Native American haplogroups: European lineage, Douglas Wallace
Interviewee: Douglas Wallace.
Mitochondrial DNA pioneer Douglas Wallace speaks about a possible migration of people from Europe to the Americas, 15,000 years ago.
(DNAi Location: Applications > Human origins > Migrations >Videos > From Europe to the Americas)
Finally, it appears that there might have been even a European ancient migration into the Americas. And the way we found that is we were studying a Native American tribe up in this area of central North America. And there we found a particular mitochondrial DNA lineage which looked like a European lineage over here, which we had defined as lineage X. So it was only found in Europe. It's never found in Asia. But in fact, when we looked at this population of Native Americans, we found that fully 25% of all of the people in this area had X. Now you could argue, oh well, X is just because, since Columbus, some women came over from Europe, happened to marry with these Native Americans, and that's why European X is there.
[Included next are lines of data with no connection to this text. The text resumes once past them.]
(** The loop leaves the main loop alone and calls the pickler once per
    attribute, in order, until a call or a [getattr] raises. *)
Lemma save_loop_run (d : gmap string string) (p : string) (attrs : list string) :
  (forall a, a ∈ attrs -> d !! a = Some (derived_path p a)) ->
  forall s, exists calls : list event,
    let r := for_each attrs (fun attribute =>
               obj ← getattr_main_loop attribute;
               filename ← dict_getitem d attribute;
               call_secure_pickle_dump obj (VStr filename)) s in
    main_loop (snd r) = main_loop s
    /\ trace (snd r) = trace s ++ calls
    /\ calls `prefix_of` separate_calls (main_loop s) p attrs
    /\ (fst r = Returned tt ->
        calls = separate_calls (main_loop s) p attrs
        /\ Forall (fun a => is_Some (lookup_attribute (main_loop s) a)) attrs).
Proof.
  induction attrs as [|a attrs IH]; intros Hd s.
  - exists []. cbn. rewrite app_nil_r. repeat split; auto.
  - rewrite for_each_cons, (save_attribute_run d p) by (apply Hd; left).
    cbn [separate_calls].
    destruct (lookup_attribute (main_loop s) a) as [obj|] eqn:Hobj.
    + rewrite call_secure_pickle_dump_run.
      destruct (fst (secure_pickle_dump _ _ _)) as [e|].
      * exists [PickleCall obj (VStr (derived_path p a))]. cbn.
        split; [reflexivity|]. split; [reflexivity|].
        split; [apply prefix_cons, prefix_nil | discriminate].
      * destruct (IH (fun b Hb => Hd b (list_elem_of_further _ _ _ Hb))
                    {| main_loop := main_loop s;
                       world := snd (secure_pickle_dump obj
                                  (VStr (derived_path p a)) (world s));
                       trace := trace s ++ [PickleCall obj (VStr (derived_path p a))] |})
          as (calls & Hm & Ht & Hp & Hr).
        cbn in Hm, Ht, Hp, Hr.
        exists (PickleCall obj (VStr (derived_path p a)) :: calls). cbn.
        split; [exact Hm|]. split; [rewrite Ht, <- app_assoc; reflexivity|].
        split; [now apply prefix_cons|].
        intros Hret. destruct (Hr Hret) as [-> Hall].
        split; [reflexivity|]. constructor; [rewrite Hobj; eauto | exact Hall].
    + exists []. cbn. rewrite app_nil_r.
      split; [reflexivity|]. split; [reflexivity|].
      split; [apply prefix_nil | discriminate].
Qed.

(** The part of the [try] block of [Checkpoint.do] that follows the
    writing of the record: the main pickle, then the separate ones. *)
Lemma saving_run (self : Checkpoint.t) (path : value) s :
  exists calls : list event,
    let r := (m ← get_main_loop;
              call_secure_pickle_dump (ObjMainLoop m) path;;
              filenames ← Checkpoint.save_separately_filenames self path;
              for_each (Checkpoint.save_separately self) (fun attribute =>
                obj ← getattr_main_loop attribute;
                filename ← dict_getitem filenames attribute;
                call_secure_pickle_dump obj (VStr filename))) s in
    main_loop (snd r) = main_loop s
    /\ trace (snd r) =
       trace s ++ PickleCall (ObjMainLoop (main_loop s)) path :: calls
    /\ calls `prefix_of`
         separate_calls_to (main_loop s) path (Checkpoint.save_separately self)
    /\ (fst r = Returned tt ->
        calls = separate_calls_to (main_loop s) path
                  (Checkpoint.save_separately self)
        /\ Forall (fun a => is_Some (lookup_attribute (main_loop s) a))
             (Checkpoint.save_separately self)
        /\ exists p, path = VStr p).
Proof.
  rewrite bind_run. cbn [get_main_loop]. rewrite bind_run.
  rewrite call_secure_pickle_dump_run.
  destruct (fst (secure_pickle_dump _ _ _)) as [e|].
  { exists []. cbn. split; [reflexivity|]. split; [reflexivity|].
    split; [apply prefix_nil | discriminate]. }
  rewrite bind_run. unfold Checkpoint.save_separately_filenames.
  destruct path as [|z|p|items|id];
    try (exists []; cbn; split; [reflexivity|]; split; [reflexivity|];
         split; [apply prefix_nil | discriminate]).
  destruct (PosixPath.splitext p) as [root ext] eqn:Hsplit. cbn [mret M_ret].
  set (s1 := {| main_loop := main_loop s;
                world := snd (secure_pickle_dump (ObjMainLoop (main_loop s))
                                (VStr p) (world s));
                trace := trace s ++ [PickleCall (ObjMainLoop (main_loop s)) (VStr p)] |}).
  assert (Hd : forall a, a ∈ Checkpoint.save_separately self ->
            Checkpoint.filenames_dict root ext (Checkpoint.save_separately self)
              !! a = Some (derived_path p a)).
  { intros a Ha. unfold derived_path. rewrite Hsplit.
    now apply filenames_dict_lookup. }
  destruct (save_loop_run _ p _ Hd s1) as (calls & Hm & Ht & Hp & Hr).
  cbn zeta in Hm, Ht, Hp, Hr. exists calls. cbn zeta.
  split; [exact Hm|]. split; [rewrite Ht; subst s1; cbn; now rewrite <- app_assoc|].
  split; [exact Hp|].
  intros Hret. destruct (Hr Hret) as [Hc Hall]. eauto.
Qed.

(** The [try] block of [Checkpoint.do] once the path is chosen. *)
Lemma do_try_from_path (self : Checkpoint.t) (used : value) s :
  let r := (m ← get_main_loop;
            let already_saved_to :=
              default (VTuple []) (current_row (log m) !! SAVED_TO) in
            record ← tuple_concat already_saved_to [used];
            set_current_row SAVED_TO record;;
            m ← get_main_loop;
            call_secure_pickle_dump (ObjMainLoop m) used;;
            filenames ← Checkpoint.save_separately_filenames self used;
            for_each (Checkpoint.save_separately self) (fun attribute =>
              obj ← getattr_main_loop attribute;
              filename ← dict_getitem filenames attribute;
              call_secure_pickle_dump obj (VStr filename))) s in
  (exists e, r = (Raised e, s) /\ is_Exception e = true
             /\ forall xs, already_saved_to s <> VTuple xs)
  \/ (exists (xs : list value) (calls : list event),
        already_saved_to s = VTuple xs
        /\ let m1 := set_record SAVED_TO (VTuple (xs ++ [used])) (main_loop s) in
           main_loop (snd r) = m1
           /\ trace (snd r) = trace s ++ PickleCall (ObjMainLoop m1) used :: calls
           /\ calls `prefix_of`
                separate_calls_to m1 used (Checkpoint.save_separately self)
           /\ (fst r = Returned tt ->
               calls = separate_calls_to m1 used (Checkpoint.save_separately self)
               /\ Forall (fun a => is_Some (lookup_attribute m1 a))
                    (Checkpoint.save_separately self)
               /\ exists p, used = VStr p)).
Proof.
  cbn zeta. rewrite bind_run. cbn [get_main_loop]. rewrite bind_run.
  unfold already_saved_to, saved_to.
  destruct (default (VTuple []) (current_row (log (main_loop s)) !! SAVED_TO))
    as [|z|str|xs|id] eqn:Hprev;
    cbn [tuple_concat mret M_ret raise];
    try (left; eexists; split; [reflexivity|]; split; [reflexivity|];
         intros xs; discriminate).
  right. exists xs. rewrite bind_run. cbn [set_current_row].
  destruct (saving_run self used
              {| main_loop := set_record SAVED_TO (VTuple (xs ++ [used])) (main_loop s);
                 world := world s; trace := trace s |}) as (calls & H).
  exists calls. split; [reflexivity | exact H].
Qed.

(** Every run of the [try] block of [Checkpoint.do]: either it raises
    before anything is written, or it writes the extended tuple and starts
    saving. *)
Lemma do_try_run (self : Checkpoint.t) (from_user : list value) s :
  (exists e, Checkpoint.do_try self from_user s = (Raised e, s)
             /\ is_Exception e = true
             /\ (1 < length from_user
                 \/ forall xs, already_saved_to s <> VTuple xs))
  \/ (exists (xs : list value) (calls : list event),
        length from_user <= 1
        /\ already_saved_to s = VTuple xs
        /\ let used := used_path self from_user in
           let m1 := set_record SAVED_TO (VTuple (xs ++ [used])) (main_loop s) in
           let r := Checkpoint.do_try self from_user s in
           main_loop (snd r) = m1
           /\ trace (snd r) = trace s ++ PickleCall (ObjMainLoop m1) used :: calls
           /\ calls `prefix_of`
                separate_calls_to m1 used (Checkpoint.save_separately self)
           /\ (fst r = Returned tt ->
               calls = separate_calls_to m1 used (Checkpoint.save_separately self)
               /\ Forall (fun a => is_Some (lookup_attribute m1 a))
                    (Checkpoint.save_separately self)
               /\ exists p, used = VStr p)).
Proof.
  unfold Checkpoint.do_try. rewrite bind_run.
  destruct from_user as [|p [|q from_user]]; cbn [unpack_single mret M_ret raise].
  - destruct (do_try_from_path self (Checkpoint.path self) s)
      as [(e & He & Hexc & Hno)|(xs & calls & Hprev & H)]; [left; eauto|].
    right. exists xs, calls. split; [cbn; lia|]. split; [exact Hprev | exact H].
  - destruct (do_try_from_path self p s)
      as [(e & He & Hexc & Hno)|(xs & calls & Hprev & H)]; [left; eauto|].
    right. exists xs, calls. split; [cbn; lia|]. split; [exact Hprev | exact H].
  - left. eexists. split; [reflexivity|]. split; [reflexivity|].
    left. cbn. lia.
Qed.

(** [Checkpoint.do] is its [try] block followed, for an [Exception], by
    the handler. *)
Lemma do_run (self : Checkpoint.t) (callback_name : string) (args : list value) s :
  Checkpoint.do self callback_name args s =
  match Checkpoint.do_try self (snd (parse_args callback_name args)) s with
  | (Returned a, s') => (Returned a, s')
  | (Raised e, s') =>
      if is_Exception e then (Raised e, record_saved_to VNone s')
      else (Raised e, s')
  end.
Proof.
  unfold Checkpoint.do. destruct (parse_args callback_name args) as [fm fu].
  reflexivity.
Qed.

(** With two or more arguments from the user, [path, = from_user] raises
    a [ValueError], which the handler records as a failure. *)
Lemma do_too_many_arguments (self : Checkpoint.t) (callback_name : string)
    (args : list value) (p q : value) (rest : list value) s :
  snd (parse_args callback_name args) = p :: q :: rest ->
  Checkpoint.do self callback_name args s =
  (Raised (mkExc ValueError "too many values to unpack"),
   record_saved_to VNone s).
Proof. intros H. rewrite do_run, H. reflexivity. Qed.

(** ** The frame of [Checkpoint.do] *)

Lemma same_except_refl m : same_except_saved_to m m.
Proof. repeat split. Qed.

Lemma same_except_set_record m m' (v : value) :
  same_except_saved_to m m' ->
  same_except_saved_to m (set_record SAVED_TO v m').
Proof.
  intros (Ha & Hp & Hr). repeat split; cbn; [exact Ha | exact Hp |].
  now rewrite delete_insert_eq.
Qed.

(** C7: [Checkpoint.do] creates and destroys no part of the main loop:
    whatever the outcome of the run, the attributes of the main loop, the
    earlier rows of the log and every entry of the current row other than
    the one under ["saved_to"] are the same after the run as before. *)
Theorem checkpoint_do_frame (self : Checkpoint.t) (callback_name : string)
    (args : list value) s :
  same_except_saved_to (main_loop s)
    (main_loop (snd (Checkpoint.do self callback_name args s))).
Proof.
  rewrite do_run.
  destruct (do_try_run self (snd (parse_args callback_name args)) s)
    as [(e & He & Hexc & _) | (xs & calls & _ & _ & H)].
  - rewrite He, Hexc. cbn.
    apply same_except_set_record, same_except_refl.
  - cbn zeta in H. destruct H as (Hm & _).
    destruct (Checkpoint.do_try _ _ s) as [[[]|e] s1]; cbn [snd] in *.
    + rewrite Hm. apply same_except_set_record, same_except_refl.
    + destruct (is_Exception e); cbn [snd record_saved_to main_loop]; rewrite Hm;
        repeat apply same_except_set_record; apply same_except_refl.
Qed.

(** ** The record of a successful checkpoint *)

Lemma do_returned (self : Checkpoint.t) (callback_name : string)
    (args : list value) s s' :
  Checkpoint.do self callback_name args s = (Returned tt, s') ->
  Checkpoint.do_try self (snd (parse_args callback_name args)) s = (Returned tt, s').
Proof.
  rewrite do_run.
  destruct (Checkpoint.do_try _ _ s) as [[[]|e] s1]; [trivial|].
  destruct (is_Exception e); discriminate.
Qed.

Lemma already_saved_to_cases s (xs : list value) :
  already_saved_to s = VTuple xs ->
  saved_to s = None /\ xs = [] \/ saved_to s = Some (VTuple xs).
Proof.
  unfold already_saved_to. destruct (saved_to s) as [v|]; cbn.
  - intros ->. now right.
  - intros [= <-]. now left.
Qed.

Lemma saved_to_set_record s m (v : value) :
  main_loop s = set_record SAVED_TO v m -> saved_to s = Some v.
Proof. unfold saved_to. intros ->. cbn. apply lookup_insert_eq. Qed.

Lemma do_returned_record (self : Checkpoint.t) (callback_name : string)
    (args : list value) s s' :
  Checkpoint.do self callback_name args s = (Returned tt, s') ->
  exists xs : list value,
    already_saved_to s = VTuple xs
    /\ saved_to s' =
       Some (VTuple (xs ++ [used_path self (snd (parse_args callback_name args))])).
Proof.
  intros Hdo. apply do_returned in Hdo.
  destruct (do_try_run self (snd (parse_args callback_name args)) s)
    as [(e & He & _ & _) | (xs & calls & _ & Hprev & H)].
  - rewrite He in Hdo. discriminate.
  - cbn zeta in H. rewrite Hdo in H. cbn [fst snd] in H.
    destruct H as (Hm & _). exists xs. split; [exact Hprev|].
    now apply saved_to_set_record in Hm.
Qed.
However, again, we use the molecular clock to find out when that X came. We compared the sequence of X from Europe with X from this population, and they came together 15,000 years ago. So therefore, this did not come to this region since Columbus; it came after one of the most recent glacial maxima. And so it's been proposed that, in fact when the ice covered the area between Newfoundland, Greenland, Iceland, and Europe, that in fact some hunters actually crossed the ice sheet and colonized this part of the Americas. And Dennis Swofford of the Smithsonian has even speculated that it was this migration from Europe, from the Iberian peninsula that brought the unique stone culture that we know as the Clovis culture; that is the culture that's been associated with the killing of the woolly mammoths, and the other large animals, and that is just the time that the Clovis culture appears in North America. And the appearance of the Clovis culture in fact heralded the decimation of all the large mammalian fauna.